Drivers on school run need to park sensibly and limit engine emissions

Published: Friday 5th January 18

Parents who drive their children to and from school are being advised that on Monday the council will begin a crackdown on those who park dangerously or leave their engines running unnecessarily during drop offs.

Parents on the school run are given a five minute grace period to park on yellow lines whilst dropping off their children. They will not receive a ticket if they don’t exceed the five minute limit.

However those who park dangerously on top of junctions, or across driveways, or leave their cars double parked will face being penalised.

These anti-idling signs have been installed at many local schools

Anyone who parks or stops on the yellow zig-zag markings directly outside school entrances is likely to receive an instant penalty ticket – handed out either by a uniformed parking attendant or in the post if the offence has been caught on CCTV.

And drivers who stop and leave their engines running unnecessarily are also likely to be fined. Preventing motorists from leaving engines idling for no reason is one way the council is working to improve local air quality levels, especially outside schools.

Transport and environment spokesman Cllr Jonathan Cook said: “Most parents on the school run are eminently sensible and do not cause any problems.

“However there are a few that park dangerously or leave their engines running for extended periods of time while talking to their children or other parents or while they do a quick dash through the school gates.

“This is the kind of behaviour we are trying to discourage. Leaving engines running unnecessarily damages the air we all breathe including their own children so we are keen to stamp it out.

“Similarly anyone who stops on the yellow zig-zags obstructs sight lines for both drivers and children crossing the road and can be incredibly dangerous which is why we are concentrating on this too.

“If parents park sensibly, even on a yellow line, they have plenty of time to walk their children through the school gates and return and they won’t get a parking ticket.

“But anyone parking dangerously or leaving their engines running is unlikely to get much sympathy.”

Here are other things the council is doing to improve local air quality levels:

• Training members of the council’s civic enforcement team how to explain to drivers of stationary vehicles why they should not leave engines running.
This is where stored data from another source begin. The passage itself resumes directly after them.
(* ===== verification/Pkt.v ===== *)
(** Received packets: wifi_card.twl.c lines 682-878 and 1165-1206,
    [wmi_handle_pkt] (ath/wmi.twl.c, lines 508-666), [htc_handle_pkt]
    (ath/htc.twl.c), and the messages of the other processor (wifi_card.twl.c,
    lines 1037-1105).

    The packet buffer is an object of the heap: a handler that reads another
    packet overwrites it under its caller. *)

From S2P Require Import Prelude Cmonad Cutils Wpa Sdio Heap Card State Mbox Wmi Bss Eapol.

Definition WMI_GET_CHANNEL_LIST_RESP : Z := 0x000E.
Definition WMI_READY_EVENT : Z := 0x1001.
Definition WMI_CONNECT_EVENT : Z := 0x1002.
Definition WMI_DISCONNECT_EVENT : Z := 0x1003.
Definition WMI_BSS_INFO_EVENT : Z := 0x1004.
Definition WMI_CMD_ERROR_EVENT : Z := 0x1005.
Definition WMI_REG_DOMAIN_EVENT : Z := 0x1006.
Definition WMI_SCAN_COMPLETE_EVENT : Z := 0x100A.
Definition WMI_TARGET_ERROR_REPORT_EVENT : Z := 0x100D.

Definition HTC_MSG_READY : Z := 1.
Definition HTC_MSG_CONN_SVC : Z := 2.
Definition HTC_MSG_SETUP_COMPLETE : Z := 4.

(** The parameters of the scan set up after the regulatory domain is known. *)
Definition wmi_handshake_7 : bytes :=
  [0xff;0xff; 0xff;0xff; 0xff;0xff; 0x14;0; 0x32;0;3;0; 0;0;0;0; 0;0;0;0].

(** Service requests: endpoint, 1, flags. *)
Definition wmi_handshake (i : Z) : bytes := [i; 1; if i =? 0 then 0 else 5; 0; 0; 0].

(** The records of an ack trailer; [has] and [la] are the lookahead found so
    far.  Every record has two bytes or more.  [Hang] is a loop that has not
    left with the fuel, [Fault] a read beyond the buffer. *)
Fixpoint parse_acks (fuel : nat) (ack : bytes) (ack_idx ack_len : Z) (has : bool) (la : Z) : outcome (bool * Z) :=
  match fuel with
  | O => if ack_idx <? ack_len then Hang else Ok (has, la)
  | S fuel =>
      if ack_idx <? ack_len then
        let i := Z.to_nat ack_idx in
        match ack !! i, ack !! (i + 1)%nat with
        | Some type, Some len =>
            let j := (i + 2)%nat in
            let next := u16 (ack_idx + 2 + len) in
            if (type =? 2) && (len =? 6) && negb has then
              match ack !! j with
              | Some b0 =>
                  if b0 =? 0xAA then
                    match ack !! (j + 5)%nat with
                    | Some b5 =>
                        if b5 =? 0x55 then
                          match getle32 (drop (j + 1) ack) with
                          | Some v => parse_acks fuel ack next ack_len true v
                          | None => Fault OobRead
                          end
                        else parse_acks fuel ack next ack_len has la
                    | None => Fault OobRead
                    end
                  else parse_acks fuel ack next ack_len has la
              | None => Fault OobRead
              end
            else parse_acks fuel ack next ack_len has la
        | _, _ => Fault OobRead
        end
      else Ok (has, la)
  end.

Section Pkt.
Context {C : Type} `{Card C} `{Fuel} `{StackEnv} `{Rand}.

(** ** WMI events *)

Definition wifi_card_host_interest_addr : M (iop C) Z := gets device_host_interest_addr.

(** [ap_found = false; ...; wmi_scan();], as three events do it *)
Definition drop_connection : M (iop C) unit :=
  wset_ (fun w => w <| ap_found := false |> <| ap_connected := false |> <| sent_connect := false |>
                    <| num_rounds_scanned := 0 |>) ;;;
  wmi_disconnect_cmd ;;;
  wmi_delete_bad_ap_cmd ;;;
  wmi_scan.

Definition handle_ready (pkt_data : bytes) : M (iop C) unit :=
  if (length pkt_data <? 6)%nat then fail OobRead
  else wset_ (fun w => w <| wmi_device_mac := take 6 pkt_data |>).

Definition handle_reg_domain : M (iop C) unit :=
  let* a := wifi_card_host_interest_addr in
  let* idk_addr := on_card (wifi_card_read_intern_word a) in
  on_card (wifi_card_write_intern_word idk_addr 0x3) ;;;
  send_params WMI_SET_SCAN_PARAMS_CMD wmi_handshake_7 ;;;
  wmi_dbgoff ;;;
  wset_ (fun w => w <| wmi_bIsReady := true |>).

Definition handle_cmd_error : M (iop C) unit :=
  let* v := on_card (wifi_card_read_func1_u32 0x400) in
  on_card (wifi_card_write_func1_u32 0x400 v) ;;;
  send_params WMI_TARGET_ERROR_REPORT_BITMASK_CMD (le_bytes 4 0x7F).

Definition handle_connect : M (iop C) unit :=
  wset_ (fun w => w <| ap_connected := true |>) ;;;
  wifi_card_send_connect ;;;
  let* sec := wget ap_security_type in
  if (sec =? AP_OPEN) || (sec =? AP_WEP) then wmi_post_handshake None None None else ret tt.

Definition handle_disconnect (pkt_data : bytes) : M (iop C) unit :=
  let* disconnectReason := ofopt OobRead (pkt_data !! 8%nat) in
  let* w := wget (fun w => w) in
  (if negb (ap_connected w) && sent_connect w then drop_connection else ret tt) ;;;
  let* connected := wget ap_connected in
  if connected && ((disconnectReason =? 4) || (disconnectReason =? 1) || (disconnectReason =? 5))
  then drop_connection else ret tt.

Definition handle_target_error (pkt_data : bytes) : M (iop C) unit :=
  let* err_id := ofopt OobRead (getle32 pkt_data) in
  send_params WMI_TARGET_ERROR_REPORT_BITMASK_CMD (le_bytes 4 0x7F) ;;;
  if err_id =? 0x8 then drop_connection else ret tt.

Definition wmi_handle_pkt (pkt_cmd : Z) (pkt_data : bytes) (len : Z) : M (iop C) unit :=
  if pkt_cmd =? WMI_READY_EVENT then handle_ready pkt_data
  else if pkt_cmd =? WMI_REG_DOMAIN_EVENT then handle_reg_domain
  else if pkt_cmd =? WMI_GET_CHANNEL_LIST_RESP then wmi_handle_get_channel_list pkt_data len
  else if pkt_cmd =? WMI_CMD_ERROR_EVENT then handle_cmd_error
  else if pkt_cmd =? WMI_SCAN_COMPLETE_EVENT then wmi_handle_scan_complete pkt_data len
  else if pkt_cmd =? WMI_BSS_INFO_EVENT then wmi_handle_bss_info pkt_data len
  else if pkt_cmd =? WMI_CONNECT_EVENT then handle_connect
  else if pkt_cmd =? WMI_DISCONNECT_EVENT then handle_disconnect pkt_data
  else if pkt_cmd =? WMI_TARGET_ERROR_REPORT_EVENT then handle_target_error pkt_data
  else ret tt.

(** ** HTC *)

(** [readpkt] is [wifi_card_mbox0_readpkt]. *)
Definition htc_handle_pkt (readpkt : M (iop C) Z) (pkt_cmd : Z) : M (iop C) unit :=
  if pkt_cmd =? HTC_MSG_READY then
    mforeach [0; 1; 2; 3; 4] (fun i =>
      htc_send_pkt HTC_MSG_CONN_SVC MBOXPKT_NOACK (Some (wmi_handshake i)) 6 ;;;
      readpkt ;;; ret tt) ;;;
    htc_send_pkt HTC_MSG_SETUP_COMPLETE MBOXPKT_NOACK None 0 ;;;
    on_card (wifi_card_write_func1_u32 F1_INT_STATUS_ENABLE 0x010300D1) ;;;
    on_card (wifi_card_write_func0_u8 0x4 0x3) ;;;
    ret tt
  else ret tt.

(** ** Reading a packet *)

(** [while (timeout--) { ... if (sts & 1) break; }] with [timeout = n]: the
    value of [timeout] behind the loop. *)
Fixpoint wait_rx (n : nat) : M (iop C) Z :=
  match n with
  | O => ret (-1)
  | S n =>
      let* sts := on_card (wifi_card_read_func1_u8 F1_HOST_INT_STATUS) in
      if nz (Z.land sts 1) then ret (Z.of_nat n) else wait_rx n
  end.

(** [lookahead] of the last packet's trailer, or from the card. *)
Definition next_header : M (iop C) Z :=
  let* has := gets mbox_has_lookahead in
  if has then
    let* h := gets mbox_lookahead in
    modify (fun s => s <| mbox_has_lookahead := false |>) ;;; ret h
  else on_card (wifi_card_read_func1_u32 F1_RX_LOOKAHEAD0).

Definition data_next_buf : M (iop C) Z :=
  let* s := gets (fun s => s) in
  let rings := ip_data_out_buf_totlen s / DATA_BUF_LEN in
  if rings =? 0 then fail DivByZero else
  modify (fun s => s <| ip_data_out_buf_idx := (ip_data_out_buf_idx s + 1) mod rings |>) ;;;
  ret (ip_data_out_buf s + DATA_BUF_LEN * ip_data_out_buf_idx s).

(** At most four bytes are taken out of the FIFO. *)
Fixpoint discard (n : nat) : M (iop C) unit :=
  match n with
  | O => ret tt
  | S n =>
      let* sts := on_card (wifi_card_read_func1_u8 F1_HOST_INT_STATUS) in
      if negb (nz (Z.land sts 1)) then ret tt else
      on_card (wifi_card_read_func1_u8 0xFF) ;;; discard n
  end.

(** [wifi_card_read_func1_block(addr, p, n)] into memory. *)
Definition read_block (addr p n : Z) : M (iop C) unit :=
  let* b := mem_rest p in
  let* '(_, b') := on_card (card_read_block addr {| baddr := p; bdata := b |} n) in
  mem_store p b'.

Definition is_data (pkt_type : Z) : bool :=
  (pkt_type =? 2) || (pkt_type =? 3) || (pkt_type =? 4) || (pkt_type =? 5).

(** The dispatch on the packet type, the packet being at [rb]. *)
Definition dispatch (readpkt : M (iop C) Z) (pkt_type rb len_pkt : Z) : M (iop C) unit :=
  let* hdr := mem_load rb 8 in
  let pkt_cmd := le_val (drop 6 hdr) in
  if pkt_type =? MBOXPKT_HTC then htc_handle_pkt readpkt pkt_cmd
  else if pkt_type =? MBOXPKT_WMI then
    let* pkt_data := mem_rest (rb + 8) in
    wmi_handle_pkt pkt_cmd pkt_data (u32 (len_pkt - 2))
  else if is_data pkt_type then data_handle_pkt (rb + 6) len_pkt
  else ret tt.

(** The ack trailer at [ack]. *)
Definition handle_acks (ack ack_len : Z) : M (iop C) unit :=
  modify (fun s => s <| mbox_has_lookahead := false |>) ;;;
  if ack_len =? 0 then ret tt else
  let* b := mem_rest ack in
  let* s := gets (fun s => s) in
  let* '(has, la) := ofout (parse_acks (Z.to_nat ack_len) b 0 ack_len false (mbox_lookahead s)) in
  modify (fun s => (s <| mbox_has_lookahead := has |>) <| mbox_lookahead := la |>).

(** The reader behind the wait (lines 733-877). *)
Definition read_one (readpkt : M (iop C) Z) : M (iop C) Z :=
  let* header := next_header in
  let pkt_type := Z.land header 0xFF in
  let ack_present := Z.land (Z.shiftr header 8) 0xFF in
  let len := Z.shiftr header 16 in
  let full_len := u16 (round_up (len + 6) 0x80) in
  let* ring := gets ip_data_out_buf in
  let* rb := (if nz ring && is_data pkt_type then data_next_buf else gets mbox_buffer) in
  if 0x2000 <? len then
    discard 4 ;;; on_card (wifi_card_read_func1_u32 F1_RX_LOOKAHEAD0) ;;; ret 0
  else
  read_block (u16 (0x4000 - full_len)) rb full_len ;;;
  if full_len =? 0 then ret 0 else
  if full_len <? 6 then ret full_len else
  on_card card_wait ;;;
  let* hdr := mem_load rb 8 in
  let ack_len := if ack_present =? 0 then 0 else nth 4 hdr 0 in
  let len_pkt := u16 (len - ack_len) in
  dispatch readpkt pkt_type rb len_pkt ;;;
  handle_acks (rb + 6 + len_pkt) ack_len ;;;
  ret len.

(** [if (!timeout) return 0;] *)
Definition readpkt_body (readpkt : M (iop C) Z) : M (iop C) Z :=
  let* timeout := wait_rx 100 in
  if timeout =? 0 then ret 0 else read_one readpkt.

(** A packet that makes its handler read further packets nests; [depth] bounds
    the nesting. *)
Fixpoint wifi_card_mbox0_readpkt (depth : nat) : M (iop C) Z :=
  match depth with
  | O => hang
  | S depth => readpkt_body (wifi_card_mbox0_readpkt depth)
  end.

(** ** Interrupt, timer and messages *)

Definition wifi_card_process_pkts (depth : nat) : M (iop C) unit :=
  let* int_sts := on_card (wifi_card_read_func1_u32 F1_HOST_INT_STATUS) in
  on_card (wifi_card_write_func1_u32 F1_HOST_INT_STATUS int_sts) ;;;
  wifi_card_mbox0_readpkt depth ;;; ret tt.

Definition wifi_card_irq (depth : nat) : M (iop C) unit := wifi_card_process_pkts depth.

Definition wifi_card_tick : M (iop C) unit :=
  let* b := gets wifi_card_bInitted in
  if negb b then ret tt else wmi_tick.

Definition wifi_card_initted : M (iop C) bool :=
  let* b := gets wifi_card_bInitted in
  if b then wmi_is_ready else ret false.

(** A message of [len] bytes; [device_init] is [wifi_card_device_init]. *)
Definition wifi_card_handleMsg (device_init : M (iop C) Z) (len : Z) (msg : Wifi_FifoMsg) : M (iop C) unit :=
  if len <? 4 then ret tt else
  let cmd := fcmd msg in
  if cmd =? WIFI_IPCCMD_INIT_IOP then
    modify (fun s => s <| wifi_printf_allowed := 1 |>) ;;; device_init ;;; ret tt
  else if cmd =? WIFI_IPCCMD_INITBUFS then
    match fbody msg with
    | FPkt data len => modify (fun s => (s <| ip_data_out_buf := data |>) <| ip_data_out_buf_totlen := len |>)
    | _ => fail OobRead
    end
  else if cmd =? WIFI_IPCCMD_SENDPKT then
    match fbody msg with
    | FPkt data len =>
        let* b := mem_rest data in
        data_send_pkt_idk b len ;;;
        mem_store data (le_bytes 4 0xF00FF00F)
    | _ => fail OobRead
    end
  else if cmd =? WIFI_IPCCMD_GET_DEVICE_MAC then
    let* mac := wget wmi_device_mac in
    fifoSendDatamsg {| fcmd := WIFI_IPCINT_DEVICE_MAC; fbody := FMac mac |}
  else if cmd =? WIFI_IPCCMD_GET_AP_MAC then
    let* mac := wget ap_bssid in
    fifoSendDatamsg {| fcmd := WIFI_IPCINT_AP_MAC; fbody := FMac mac |}
  else ret tt.

End Pkt.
If drivers refuse to switch engines off they can issue fixed penalty notices.
• Recruiting and training air quality champions.
• A rolling programme of environmental theatre productions in local schools to teach children how their travel choices affect air quality.
• Advising new building developments and infrastructure projects in Nine Elms on reducing dust and diesel pollution
• Supporting Clean Air Day and encouraging local people to make clean air pledges
• Helping schools develop School Travel Plans which reduce the number of cars used on the school run through initiatives like 'walking buses' and car pools.
• Championing car clubs which dramatically reduce total vehicle use and take older, more polluting cars off the road. Wandsworth now has the highest car club membership in London.
• Providing a comprehensive network of electric vehicle charging points.
• Promoting cycling and investing in the borough’s cycle network. Wandsworth now has the fastest growing cycling rate in the country according to Government statistics.
• Free bike safety lessons for children and adults to give more residents the confidence and skills they need to start cycling.
• Introducing a borough-wide 20mph speed limit.
• Restrictions on delivery vehicles in busy high streets
• A free airTEXT messaging service warns residents when high pollution levels are forecast.
• Lobbying for higher capacity rail, bus, riverbus and tube services so more residents can switch from cars to public transport.
• Lobbying for cleaner buses.
• The council's Smarter Driving campaign encourages drivers to take simple steps to reduce their emissions, like inflating tires, and offers free emissions checks.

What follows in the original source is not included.